By what is probably a coincidence, I’ve been reading a lot of books lately featuring fine, proper gentlemen – with top hats and bowler hats and sensible shoes; these guys never come off very well. This is a mercy – in children’s books anyway – because we’ve got the rest of our lives to get screwed by sharp dressers. In Marie-Louise Fitzpatrick’s There, a man in a suit gets dragged by his umbrella across the sky toward, well, wherever it is we go when we grow up. In fairness, a lot of other people are blowing There too, and there are hypothetical dragons also looming, and winding, inscrutable alleys, though nothing proves quite so foreboding as the fop in the clouds who still can’t be moved to pull his head out of the paper.
Then in M.T. Anderson’s and Petra Mathers’ Strange Mr. Satie, there are everywhere administrators in black hats making life miserable for the childlike musician: look, there is one grimacing, one covering his ears, one delivering a failing letter F on a silver platter. That another such gentleman is openly cuckolded by a youthful Satie offers only temporary solace; pretty soon the artist suffers breakdowns, returns to school, and generally hopes to make a better life:
“When he graduated, he dressed like a man in an office. He always carried an umbrella and wore a bowler hat, and looked, people said, like he could not be more normal.”
This is finally futile, of course, and a little bit heartbreaking: the artist who knows that something is wrong with him, and tries to act his way out of it. No such misgivings interrupt the completion of Bear’s Picture by D.B. Johnson and the redoubtable Daniel Pinkwater (of The Big Orange Splot and many other anarchical fables) who seem intent on spending whatever creative capital they have earned elsewhere. Here is art for art’s sake – orange squiggles and impulsive rainbows – and here are two critics (“Nobody can tell what it’s supposed to be,” complains one) whom we and our kids are presumed to mistrust as relics from an age of unenlightenment. They actually end up submerged in all of Bear’s colors, their imperious black hats bobbing alarmingly on the surface. So long grandpa!
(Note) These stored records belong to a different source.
Lemma append_assoc s1 s2 s3 : (s1 +:+ s2) +:+ s3 = s1 +:+ (s2 +:+ s3).
Proof.
  induction s1 as [|c s1 IH]; [reflexivity|]. now rewrite !append_cons, IH.
Qed.

(** ** The wire format *)

Lemma read_chars_quote_char c tail :
  read_chars (quote_char c +:+ tail) = read_more c (read_chars tail).
Proof. destruct c as [[] [] [] [] [] [] [] []]; reflexivity. Qed.

Lemma read_chars_quote_chars s rest :
  read_chars (quote_chars s +:+ double_quote +:+ rest) = Some (s, rest).
Proof.
  induction s as [|c s IH]; [reflexivity|].
  cbn [quote_chars]. now rewrite append_assoc, read_chars_quote_char, IH.
Qed.

Lemma read_string_quote s rest : read_string (quote s +:+ rest) = Some (s, rest).
Proof.
  unfold quote. rewrite !append_assoc.
  change (double_quote +:+ ?x) with (String (ascii_of_nat 34) x) at 1.
  cbn [read_string]. change (nat_of_ascii (ascii_of_nat 34) =? 34)%nat with true.
  cbv iota. apply read_chars_quote_chars.
Qed.

Lemma read_property_quote name value rest :
  read_property name (quote name +:+ ":" +:+ quote value +:+ rest) = Some (value, rest).
Proof.
  unfold read_property. rewrite read_string_quote, String.eqb_refl.
  rewrite append_cons, append_nil_l. cbn [expect]. rewrite Ascii.eqb_refl.
  apply read_string_quote.
Qed.

(** Reading what [JSON.stringify] wrote gives the object back. *)
Lemma read_body_JSON_stringify c : read_body (JSON_stringify c) = Some c.
Proof.
  unfold JSON_stringify, read_body.
  rewrite append_cons, append_nil_l. cbn [expect]. rewrite Ascii.eqb_refl.
  rewrite (read_property_quote "github_pr_url" (github_pr_url c)).
  destruct c as [url [ticket|]]; cbn [jira_ticket_id github_pr_url]; [|reflexivity].
  cbv beta iota. rewrite !append_assoc, append_cons, append_nil_l.
  change (String.eqb (String "," ?x) "}") with false. cbv iota.
  rewrite Ascii.eqb_refl.
  now rewrite (read_property_quote "jira_ticket_id" ticket "}").
Qed.
(** * The asynq processor: queue selection, worker outcome routing, shutdown

    A shallow embedding of [processor.go] (the processor of the asynq task
    queue) and of the option composition of the client, together with the
    properties of their specification.

    Conventions of the embedding.
    - A Go [int] is a [Z]; the only operation of the code that can leave the
      64-bit range, the division, wraps explicitly.
    - A Go [map[string]int] is a [gmap string Z].  The order in which a
      [range] loop visits a map is not specified by the language: every
      function that ranges over a map takes the visiting order as an extra
      argument, a list [it] with [ranges m it].
    - A run-time panic is the [Panic] outcome of the [result] type.
    - Time instants and durations are integers (nanoseconds); the zero
      [time.Time] is instant [0]. *)

From Stdlib Require Import ZArith Lia.
From Equations Require Import Equations.
From stdpp Require Import base option list gmap strings pretty sorting.

Local Open Scope Z_scope.
Set Warnings "-clear-no-such-hyp".

(** ** Outcomes of Go code that may panic *)

Inductive result (A : Type) : Type :=
| Ok (a : A)
| Panic (reason : string).
Arguments Ok {A} a.
Arguments Panic {A} reason.

#[global] Instance result_ret : MRet result := fun _ a => Ok a.
#[global] Instance result_bind : MBind result := fun _ _ f r =>
  match r with
  | Ok a => f a
  | Panic s => Panic s
  end.

Definition is_panic {A} (r : result A) : bool :=
  match r with Ok _ => false | Panic _ => true end.

(** ** Machine integers *)

Module Int.

Definition min_int : Z := - 2 ^ 63.
Definition max_int : Z := 2 ^ 63 - 1.

Definition in_range (z : Z) : Prop := min_int <= z <= max_int.

(** Two's complement wrap-around of a 64-bit signed integer. *)
Definition wrap (z : Z) : Z := (z + 2 ^ 63) mod 2 ^ 64 - 2 ^ 63.

(** [x / y] of Go: truncated quotient, a panic on a zero divisor. *)
Definition quo (x y : Z) : result Z :=
  if y =? 0 then Panic "integer divide by zero" else Ok (wrap (x ÷ y)).

(** [x % y] of Go for [y <> 0]: the remainder has the sign of [x]. *)
Definition rem (x y : Z) : Z := Z.rem x y.

End Int.

(** ** Queue configuration: [gcd] and [normalizeQueueCfg] *)

(** [it] is an order in which a [range] loop may visit the map [m]. *)
Definition ranges {V} (m : gmap string V) (it : list (string * V)) : Prop :=
  it ≡ₚ map_to_list m.

(** The closure [fn] of [gcd]: [for y > 0 { x, y = y, x%y }; return x]. *)
Equations? fn (x y : Z) : Z by wf (Z.to_nat y) lt :=
  fn x y with Z_lt_dec 0 y => {
    | left _ := fn y (Int.rem x y);
    | right _ := x }.
Proof.
  unfold Int.rem.
  assert (Z.abs (Z.rem x y) < Z.abs y) by (apply Z.rem_bound_abs; lia).
  lia.
Qed.

(** The loop of [gcd], entered with [res = xs[0]]. *)
Fixpoint gcd_loop (xs : list Z) (res : Z) : Z :=
  match xs with
  | [] => res
  | x :: rest =>
      let res' := fn x res in
      if res' =? 1 then 1 else gcd_loop rest res'
  end.

Definition gcd (xs : list Z) : result Z :=
  match xs with
  | [] => Panic "index out of range [0] with length 0"
  | x0 :: _ => Ok (gcd_loop xs x0)
  end.

(** The second loop of [normalizeQueueCfg]: [res[q] = x / d]. *)
Fixpoint divide_all (it : list (string * Z)) (d : Z) (res : gmap string Z)
  : result (gmap string Z) :=
  match it with
  | [] => Ok res
  | (q, x) :: rest => v ← Int.quo x d; divide_all rest d (<[q := v]> res)
  end.

(** [normalizeQueueCfg queueCfg], its two [range] loops visiting the map in
    the orders [it1] and [it2]. *)
Definition normalizeQueueCfg (it1 it2 : list (string * Z))
  : result (gmap string Z) :=
  d ← gcd (it1.*2);
  divide_all it2 d ∅.

(** ** Time, errors, tasks and messages *)

Definition Time : Type := Z.
Definition Duration : Type := Z.
Definition Second : Duration := 1000000000.

(** A non-nil Go [error], known by its message; the nil error is [None]. *)
Record error : Type := errorString { Error : string }.

#[global] Instance error_eq_dec : EqDecision error.
Proof. solve_decision. Defined.

(** The values of the empty interface that a handler panics with and that
    [recover] returns; [VNil] is the nil interface value, which
    [panic(nil)] raises. *)
Inductive value : Type :=
| VNil
| VInt (n : Z)
| VString (s : string)
| VError (e : error).

(** The text that the verb [%v] of package fmt prints for a value. *)
Definition Sprint (v : value) : string :=
  match v with
  | VNil => "<nil>"
  | VInt n => pretty n
  | VString s => s
  | VError e => Error e
  end.

Module base.

Record TaskMessage : Type := {
  Type_ : string;
  Payload : gmap string string;
  ID : string;
  Queue : string;
  Retry : Z;
  Retried : Z;
  ErrorMsg : string;
  Timeout : string;
  Deadline : string
}.

#[global] Instance TaskMessage_eq_dec : EqDecision TaskMessage.
Proof. solve_decision. Defined.

(** Modelled from the spec: the constant [base.DefaultQueueName] of
    package base, whose declaration is not part of the processor; the spec
    calls the queue [default]. *)
Definition DefaultQueueName : string := "default".

(** What [ps.Get()] returns, as far as [newProcessor] reads it. *)
Record ProcessInfo : Type := {
  Concurrency : Z;
  Queues : gmap string Z;
  StrictPriority : bool
}.

End base.

Record Task : Type := { TaskType : string; TaskPayload : gmap string string }.

Definition NewTask (typename : string) (payload : gmap string string) : Task :=
  {| TaskType := typename; TaskPayload := payload |}.

(** ** Package context

    Contexts form a chain towards [Background].  [WithDeadline] follows
    the library: under a parent whose deadline is already earlier it only
    adds a cancellation node. *)

Inductive Context : Type :=
| Background
| cancelCtx (parent : Context)
| timerCtx (parent : Context) (deadline : Time).

(** The method [Deadline] of a context. *)
Fixpoint ctxDeadline (c : Context) : option Time :=
  match c with
  | Background => None
  | cancelCtx parent => ctxDeadline parent
  | timerCtx _ d => Some d
  end.

(** A cancel function, known by the context it cancels. *)
Definition CancelFunc : Type := Context.

Definition WithCancel (parent : Context) : Context * CancelFunc :=
  (cancelCtx parent, cancelCtx parent).

Definition WithDeadline (parent : Context) (d : Time) : Context * CancelFunc :=
  match ctxDeadline parent with
  | Some cur => if cur <? d then WithCancel parent
                else (timerCtx parent d, timerCtx parent d)
  | None => (timerCtx parent d, timerCtx parent d)
  end.

Definition WithTimeout (now : Time) (parent : Context) (timeout : Duration)
  : Context * CancelFunc :=
  WithDeadline parent (now + timeout).

(** [expired c t]: at instant [t] a timer of [c] or of one of its ancestors
    has fired, so that [c] is cancelled with [DeadlineExceeded] (unless a
    cancel function was called before). *)
Fixpoint expired (c : Context) (t : Time) : bool :=
  match c with
  | Background => false
  | cancelCtx parent => expired parent t
  | timerCtx parent d => (d <=? t) || expired parent t
  end.

Section CreateContext.

(** [time.ParseDuration] and [time.Parse(time.RFC3339, _)]: [None] is a
    parse error. *)
Variable ParseDuration : string -> option Duration.
Variable ParseRFC3339 : string -> option Time.

(** [createContext msg], called at instant [now]; the [cancel] variable
    of the code is [None] while it is nil. *)
Definition createContext (now : Time) (msg : base.TaskMessage)
  : Context * CancelFunc :=
  let ctx := Background in
  let cancel : option CancelFunc := None in
  let '(ctx, cancel) :=
    match ParseDuration (base.Timeout msg) with
    | Some timeout =>
        if negb (timeout =? 0)
        then let '(c, f) := WithTimeout now ctx timeout in (c, Some f)
        else (ctx, cancel)
    | None => (ctx, cancel)
    end in
  let '(ctx, cancel) :=
    match ParseRFC3339 (base.Deadline msg) with
    | Some deadline =>
        if negb (deadline =? 0)
        then let '(c, f) := WithDeadline ctx deadline in (c, Some f)
        else (ctx, cancel)
    | None => (ctx, cancel)
    end in
  match cancel with
  | Some f => (ctx, f)
  | None => WithCancel ctx
  end.

End CreateContext.

(** ** Handlers and [perform] *)

(** How a call of [ProcessTask] ends. *)
Inductive HandlerOutcome : Type :=
| Returns (err : option error)
| Panics (v : value).

Definition Handler : Type := Context -> Task -> HandlerOutcome.

(** [fmt.Errorf("panic: %v", x)]. *)
Definition panicError (x : value) : error := errorString ("panic: " +:+ Sprint x).

(** [recover()] in the deferred function of [perform]: the value of the
    panic that is under way, and nil if there is none.  A handler that
    calls [panic(nil)] makes it return nil as well (the Go releases before
    1.21, for which this code is written). *)
Definition recover (out : HandlerOutcome) : value :=
  match out with
  | Returns _ => VNil
  | Panics x => x
  end.

(** [perform ctx task h].  [err] is the named result when the deferred
    function runs: what the handler returned, or still nil if the handler
    panicked; the deferred function sets it if [x := recover(); x != nil]. *)
Definition perform (ctx : Context) (task : Task) (h : Handler) : option error :=
  let out := h ctx task in
  let err := match out with Returns e => e | Panics _ => None end in
  match recover out with
  | VNil => err
  | x => Some (panicError x)
  end.

(** ** The broker, as the processor sees it *)

Module rdb.

(** The errors of [Dequeue] that [exec] tells apart. *)
Inductive DequeueError : Type :=
| ErrNoProcessableTask
| ErrOther (e : error).

(** The operations of [*rdb.RDB] over a broker state [B]; an operation
    returns the new state of the broker and its Go result. *)
Record RDB (B : Type) : Type := {
  Dequeue : list string -> B -> B * (base.TaskMessage + DequeueError);
  Requeue : base.TaskMessage -> B -> B * option error;
  Done : base.TaskMessage -> B -> B * option error;
  Retry : base.TaskMessage -> Time -> string -> B -> B * option error;
  Kill : base.TaskMessage -> string -> B -> B * option error;
  RequeueAll : B -> B * (Z * option error)
}.
Arguments Dequeue {B}.
Arguments Requeue {B}.
Arguments Done {B}.
Arguments Retry {B}.
Arguments Kill {B}.
Arguments RequeueAll {B}.

End rdb.

(** ** Effects of the processor *)

(** A call of a broker operation with its arguments. *)
Inductive Call : Type :=
| CallDequeue (qnames : list string)
| CallRequeue (msg : base.TaskMessage)
| CallDone (msg : base.TaskMessage)
| CallRetry (msg : base.TaskMessage) (retryAt : Time) (errMsg : string)
| CallKill (msg : base.TaskMessage) (errMsg : string)
| CallRequeueAll.

Inductive Level : Type := Info | Warn | Err.

(** What a goroutine of the processor does to its collaborators, in the
    order in which it does it. *)
Inductive Event : Type :=
| EvCall (c : Call)
| EvAddWorkerStats (msg : base.TaskMessage) (started : Time)
| EvDeleteWorkerStats (msg : base.TaskMessage)
| EvAcquire
| EvRelease
| EvCancelationsAdd (id : string) (cancel : CancelFunc)
| EvCancelationsDelete (id : string)
| EvHandleError (task : Task) (err : error) (retried retry : Z)
| EvSync (retrying : Call)
| EvLog (lvl : Level) (format : string)
| EvSleep (d : Duration).

Definition is_transition (e : Event) : bool :=
  match e with
  | EvCall (CallRequeue _) | EvCall (CallDone _)
  | EvCall (CallRetry _ _ _) | EvCall (CallKill _ _)
  | EvSync _ => true
  | _ => false
  end.

(** The state of the broker and the effects so far, oldest first. *)
Record World (B : Type) : Type := mkWorld { broker : B; trace : list Event }.
Arguments mkWorld {B}.
Arguments broker {B}.
Arguments trace {B}.

Definition emit {B} (e : Event) (w : World B) : World B :=
  mkWorld (broker w) (trace w ++ [e]).

(** Run a broker operation in a world and log the call. *)
Definition invoke {B R} (c : Call) (op : B -> B * R) (w : World B)
  : World B * R :=
  let '(b, r) := op (broker w) in
  (mkWorld b (trace w ++ [EvCall c]), r).

(** ** The processor *)

Inductive ErrorHandler : Type := UserErrorHandler.

Definition retryDelayFunc : Type := Z -> error -> Task -> Duration.
Lemma clear_memory_restores_stored_prompt_witness :
  let w := init "S" in
  exists w',
    clear_memory w = (Ret tt, w') /\
    memory_of w' = [system_turn (self_system_prompt w)] /\
    self_system_prompt w' = self_system_prompt w /\
    deref w' (self_memory w) = memory_of w /\
    (forall p, deref (snd (chat hello p w')) (self_memory w) = memory_of w) /\
    (forall t,
        memory_of (snd (clear_memory (snd (modify_system_prompt t w))))
        = [system_turn (self_system_prompt w)]).
Proof.
  apply (clear_memory_restores_stored_prompt hello (init "S")).
  apply wf_init.
Defined.

(** X11.  [set_memory] adopts the list object of the caller: [get_memory]
    then returns that very list, the history is its contents, and a
    [chat] that the backend answers appends both turns to the list of the
    caller, while the list that was the history before stays as it
    was. *)
Theorem set_memory_adopts_list (llm : Llama) (w : world) (l : ref)
        (p R : string) :
  create_chat_completion llm (deref w l ++ [user_turn p]) = Ret R ->
  l <> self_memory w ->
  let w1 := snd (set_memory l w) in
  set_memory l w = (Ret tt, w1) /\
  get_memory w1 = (Ret l, w1) /\
  memory_of w1 = deref w l /\
  fst (chat llm p w1) = Ret R /\
  deref (snd (chat llm p w1)) l
    = deref w l ++ [user_turn p; assistant_turn R] /\
  deref (snd (chat llm p w1)) (self_memory w) = memory_of w.
Proof.
  intros HR Hl. cbv zeta.
  split; [reflexivity|]. split; [reflexivity|]. split; [reflexivity|].
  pose proof (chat_run llm p (snd (set_memory l w))) as Hchat.
  cbv zeta in Hchat.
  change (memory_of (snd (set_memory l w))) with (deref w l) in Hchat.
  rewrite HR in Hchat. rewrite Hchat. cbn [fst snd].
  split; [reflexivity|]. split.
  - change (deref ?w0 l) with (memory_of w0) at 1.
    rewrite memory_of_appended, memory_of_logged, memory_of_appended.
    by rewrite <- app_assoc.
  - unfold appended.
    rewrite deref_store_ne by (simpl; congruence).
    change (deref (logged ?m ?b ?w0) (self_memory w))
      with (deref w0 (self_memory w)).
    rewrite deref_store_ne by (simpl; congruence). reflexivity.
Qed.

Lemma set_memory_adopts_list_witness :
  let w := snd (list_new [system_turn "X"] (init "S")) in
  let w1 := snd (set_memory 1 w) in
  set_memory 1 w = (Ret tt, w1) /\
  get_memory w1 = (Ret 1, w1) /\
  memory_of w1 = deref w 1 /\
  fst (chat hello "hi" w1) = Ret "Hello" /\
  deref (snd (chat hello "hi" w1)) 1
    = deref w 1 ++ [user_turn "hi"; assistant_turn "Hello"] /\
  deref (snd (chat hello "hi" w1)) (self_memory w) = memory_of w.
Proof.
  apply (set_memory_adopts_list hello
           (snd (list_new [system_turn "X"] (init "S"))) 1 "hi" "Hello").
  - reflexivity.
  - simpl. lia.
Defined.

(** ** Streams that print, break or fail *)

Lemma memory_of_echoed_all ps ss w :
  memory_of (echoed_all ps ss w) = memory_of w.
Proof.
  revert w. induction ss as [|s ss IH]; intros w; [reflexivity|].
  simpl. rewrite IH. by destruct ps.
Qed.

Lemma requests_echoed_all ps ss w :
  requests (echoed_all ps ss w) = requests w.
Proof.
  revert w. induction ss as [|s ss IH]; intros w; [reflexivity|].
  simpl. rewrite IH. by destruct ps.
Qed.

Lemma stdout_echoed_all ss w :
  stdout (echoed_all true ss w) = stdout w ++ ss.
Proof.
  revert w. induction ss as [|s ss IH]; intros w; simpl.
  - by rewrite app_nil_r.
  - rewrite IH. simpl. by rewrite <- app_assoc.
Qed.

Lemma memory_unchanged_echoed_all ps ss w :
  memory_unchanged w (echoed_all ps ss w).
Proof.
  revert w. induction ss as [|s ss IH]; intros w;
    [apply memory_unchanged_refl|].
  simpl. eapply memory_unchanged_trans; [|apply IH].
  destruct ps; by unfold memory_unchanged.
Qed.

Section Printing.

Variable llm : Llama.

Lemma for_each_prompt_suspended stream :
  forall ps w fuel,
    length stream < fuel ->
    for_each (prompt_next llm) fuel (PromptSuspended ps stream) w =
    (Ret PromptFinished,
     echoed ps newline (echoed_all ps (delivered_fragments stream) w)).
Proof.
  induction stream as [|c rest IH]; intros ps w [|fuel] Hfuel;
    try (simpl in Hfuel; lia).
  - by rewrite for_each_step, prompt_next_end.
  - simpl in Hfuel. rewrite delivered_fragments_cons.
    destruct (truthy (chunk_text c)) eqn:Ht.
    + rewrite for_each_step, prompt_next_yield by assumption.
      by rewrite IH by lia.
    + rewrite for_each_step, prompt_next_skip, <- for_each_step
        by assumption.
      by rewrite IH by lia.
Qed.

Lemma drain_prompt_suspended stream :
  forall ps w,
    drain (prompt_next llm) prompt_pending (PromptSuspended ps stream) w =
    (Ret PromptFinished,
     echoed ps newline (echoed_all ps (delivered_fragments stream) w)).
Proof.
  induction stream as [|c rest IH]; intros ps w.
  - unfold drain. by rewrite bind_run, prompt_next_end.
  - rewrite delivered_fragments_cons.
    destruct (truthy (chunk_text c)) eqn:Ht.
    + unfold drain. rewrite bind_run, prompt_next_yield by assumption.
      by rewrite for_each_prompt_suspended by (simpl; lia).
    + transitivity (drain (prompt_next llm) prompt_pending
                          (PromptSuspended ps rest) w).
      * unfold drain. by rewrite !bind_run, prompt_next_skip.
      * by rewrite IH.
Qed.

Lemma prompt_stream_print_run p use_memory stream w :
  create_chat_completion_stream llm (ephemeral_messages w p use_memory)
    = Ret stream ->
  prompt_stream llm p true use_memory w =
  (Ret None,
   echoed true newline
     (echoed_all true (delivered_fragments stream)
        (logged (ephemeral_messages w p use_memory) true w))).
Proof.
  intros Hs. unfold prompt_stream. rewrite bind_run.
  assert (Hd : drain (prompt_next llm) prompt_pending
                     (PromptCreated p true use_memory) w =
               drain (prompt_next llm) prompt_pending
                     (PromptSuspended true stream)
                     (logged (ephemeral_messages w p use_memory) true w)).
  { unfold drain. rewrite !bind_run, prompt_next_created_run. cbv zeta.
    by rewrite Hs. }
  by rewrite Hd, drain_prompt_suspended.
Qed.

End Printing.

(** X12.  With [print_stream], [chat_stream p] on a stream of chunks that
    all carry a [delta] runs to the end inside the call: it returns
    [None], has printed every non-empty fragment in order and then a
    newline, has asked the backend once, and has appended [{user,p}] and
    one assistant turn with the concatenated fragments. *)
Theorem chat_stream_prints_and_commits
        (llm : Llama) (w : world) (p : string) (stream : list Chunk) :
  create_chat_completion_stream llm (memory_of w ++ [user_turn p])
    = Ret stream ->
  forallb has_delta stream = true ->
  exists w',
    chat_stream llm p true w = (Ret None, w') /\
    memory_of w' =
      memory_of w ++
        [user_turn p;
         assistant_turn (concat_fragments (delivered_fragments stream))] /\
    stdout w' = stdout w ++ delivered_fragments stream ++ [newline] /\
    requests w' = requests w ++ [(memory_of w ++ [user_turn p], true)].
Proof.
  intros Hs Hwf. unfold chat_stream. rewrite bind_run.
  assert (Hd : drain (chat_next llm) chat_pending (ChatCreated p true) w =
               drain (chat_next llm) chat_pending
                     (ChatSuspended true stream "")
                     (logged (memory_of w ++ [user_turn p]) true
                             (appended (user_turn p) w))).
  { unfold drain. rewrite !bind_run, chat_next_created_run. cbv zeta.
    by rewrite Hs. }
  rewrite Hd, drain_chat_suspended by assumption. cbv zeta.
  eexists. split; [reflexivity|]. split; [|split].
  - rewrite memory_of_appended.
    change (memory_of (echoed true newline ?w0)) with (memory_of w0).
    rewrite memory_of_echoed_all, memory_of_logged, memory_of_appended.
    by rewrite <- app_assoc.
  - simpl. rewrite stdout_echoed_all. simpl. by rewrite <- app_assoc.
  - simpl. by rewrite requests_echoed_all.
Qed.

Lemma chat_stream_prints_and_commits_witness :
  let stream := [content_chunk "He"; content_chunk ""; content_chunk "llo"] in
  exists w',
    chat_stream hello "hi" true (init "S") = (Ret None, w') /\
    memory_of w' =
      memory_of (init "S") ++
        [user_turn "hi";
         assistant_turn (concat_fragments (delivered_fragments stream))] /\
    stdout w' = stdout (init "S") ++ delivered_fragments stream ++ [newline] /\
    requests w' = requests (init "S")
                    ++ [(memory_of (init "S") ++ [user_turn "hi"], true)].
Proof.
  apply (chat_stream_prints_and_commits hello (init "S") "hi"
           [content_chunk "He"; content_chunk ""; content_chunk "llo"]);
    reflexivity.
Defined.

(** X13.  With [print_stream], [prompt_stream p] runs to the end inside
    the call, whatever chunks the backend streams: it returns [None], has
    printed every non-empty fragment in order and then a newline, has
    asked the backend once with the ephemeral message list, and has left
    the history alone. *)
Theorem prompt_stream_prints
        (llm : Llama) (w : world) (p : string) (use_memory : bool)
        (stream : list Chunk) :
  create_chat_completion_stream llm (ephemeral_messages w p use_memory)
    = Ret stream ->
  exists w',
    prompt_stream llm p true use_memory w = (Ret None, w') /\
    stdout w' = stdout w ++ delivered_fragments stream ++ [newline] /\
    requests w' = requests w ++ [(ephemeral_messages w p use_memory, true)] /\
    memory_of w' = memory_of w.
Proof.
  intros Hs. rewrite (prompt_stream_print_run llm p use_memory stream)
    by assumption.
  eexists. split; [reflexivity|]. split; [|split].
  - simpl. rewrite stdout_echoed_all. simpl. by rewrite <- app_assoc.
  - simpl. by rewrite requests_echoed_all.
  - change (memory_of (echoed true newline ?w0)) with (memory_of w0).
    by rewrite memory_of_echoed_all.
Qed.

Lemma prompt_stream_prints_witness :
  let stream := [content_chunk "He"; no_delta_chunk; content_chunk "llo"] in
  exists w',
    prompt_stream broken "hi" true false (init "S") = (Ret None, w') /\
    stdout w' = stdout (init "S") ++ delivered_fragments stream ++ [newline] /\
    requests w' = requests (init "S")
                    ++ [(ephemeral_messages (init "S") "hi" false, true)] /\
    memory_of w' = memory_of (init "S").
Proof.
  apply (prompt_stream_prints broken (init "S") "hi" false
           [content_chunk "He"; no_delta_chunk; content_chunk "llo"]).
  reflexivity.
Defined.

Section Breaking.

Variable llm : Llama.

(** Pulling on a chat generator whose stream holds a chunk without
    [delta] after the well-formed chunks [before]. *)
Lemma pull_chat_broken before c rest :
  forallb has_delta before = true ->
  has_delta c = false ->
  forall k fm w,
    pull (chat_next llm) k (ChatSuspended false (before ++ c :: rest) fm) w =
    let tokens := delivered_fragments before in
    if (k <=? length tokens)%nat
    then (Ret (take k tokens,
               ChatSuspended false (unread before k ++ c :: rest)
                             (fm +:+ concat_fragments (take k tokens))),
          w)
    else (Raise (KeyError "delta"), w).
Proof.
  intros Hwf Hc. induction before as [|x before IH]; intros k fm w.
  - destruct k as [|k].
    + simpl. unfold concat_fragments; simpl. by rewrite string_app_nil_r.
    + rewrite pull_step. simpl app. by rewrite chat_next_raises.
  - simpl in Hwf. apply andb_true_iff in Hwf as [Hx Hrest].
    specialize (IH Hrest). destruct k as [|k].
    + simpl. unfold concat_fragments; simpl. by rewrite string_app_nil_r.
    + rewrite pull_step. cbv zeta. rewrite delivered_fragments_cons.
      change ((x :: before) ++ c :: rest) with (x :: before ++ c :: rest).
      destruct (truthy (chunk_text x)) eqn:Ht.
      * rewrite chat_next_yield by assumption. simpl echoed.
        rewrite IH. cbv zeta. simpl length. simpl unread. rewrite Ht.
        change (S k <=? S (length (delivered_fragments before)))%nat
          with (k <=? length (delivered_fragments before))%nat.
        destruct (k <=? length (delivered_fragments before))%nat;
          [|reflexivity].
        simpl. unfold concat_fragments; simpl.
        fold (concat_fragments (take k (delivered_fragments before))).
        by rewrite string_app_assoc.
      * rewrite chat_next_skip by assumption.
        rewrite <- pull_step. rewrite IH. cbv zeta.
        simpl unread. rewrite Ht. reflexivity.
Qed.

Lemma for_each_chat_broken before c rest :
  forallb has_delta before = true ->
  has_delta c = false ->
  forall ps fm w fuel,
    length before < fuel ->
    for_each (chat_next llm) fuel
             (ChatSuspended ps (before ++ c :: rest) fm) w =
    (Raise (KeyError "delta"),
     echoed_all ps (delivered_fragments before) w).
Proof.
  intros Hwf Hc. induction before as [|x before IH];
    intros ps fm w [|fuel] Hfuel; try (simpl in Hfuel; lia).
  - rewrite for_each_step. simpl app. by rewrite chat_next_raises.
  - simpl in Hwf, Hfuel. apply andb_true_iff in Hwf as [Hx Hrest].
    specialize (IH Hrest).
    change ((x :: before) ++ c :: rest) with (x :: before ++ c :: rest).
    rewrite delivered_fragments_cons.
    destruct (truthy (chunk_text x)) eqn:Ht.
    + rewrite for_each_step, chat_next_yield by assumption.
      by rewrite IH by lia.
    + rewrite for_each_step, chat_next_skip, <- for_each_step
        by assumption.
      by rewrite IH by lia.
Qed.
(* ===== verification/_CoqProject ===== *)
-Q . S2P
Prelude.v
GoFloat.v
Window.v
Icmp.v
Aggregate.v
Hysteresis.v
NetIP.v
Runtime.v
Metrics.v
MetricsServer.v
Selector.v
State.v
Config.v
Rtnl.v
Routes.v
Subscribers.v
Health.v
Decision.v
Apply.v
Gateway.v
Daemon.v
Coordination.v
Publication.v
Gauges.v
StateGauges.v
Ident.v
Pinger.v
PingerLoop.v
Probers.v
Filepath.v
Hooks.v
Notifier.v
StateWriter.v
Flags.v
Lifecycle.v
Telemetry.v
Detection.v
NetlinkKernel.v
Routing.v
Don’t let the twenty-first century hit you on the way out!
And yet: have you ever gone wandering in a modern museum, and there’s this cranky old man too regularly intersecting your path across video installations about raindrops falling in puddles and people mutilating themselves, and the guy keeps cranking and sputtering, “You call this art?” – apparently in your direction, because of course there’s no one else there?
And you think, no. Not really. But you’d rather not belong to his cranky little club. How much of any collection is just posing, you wonder, and how much is genuinely felt? How much aspirational? The wide open mind is a gift that takes nurturing probably, and reading stories, and listening to alternative points of view, but nobody’s ever made a difference in this world who did not learn to speak that mind a little first.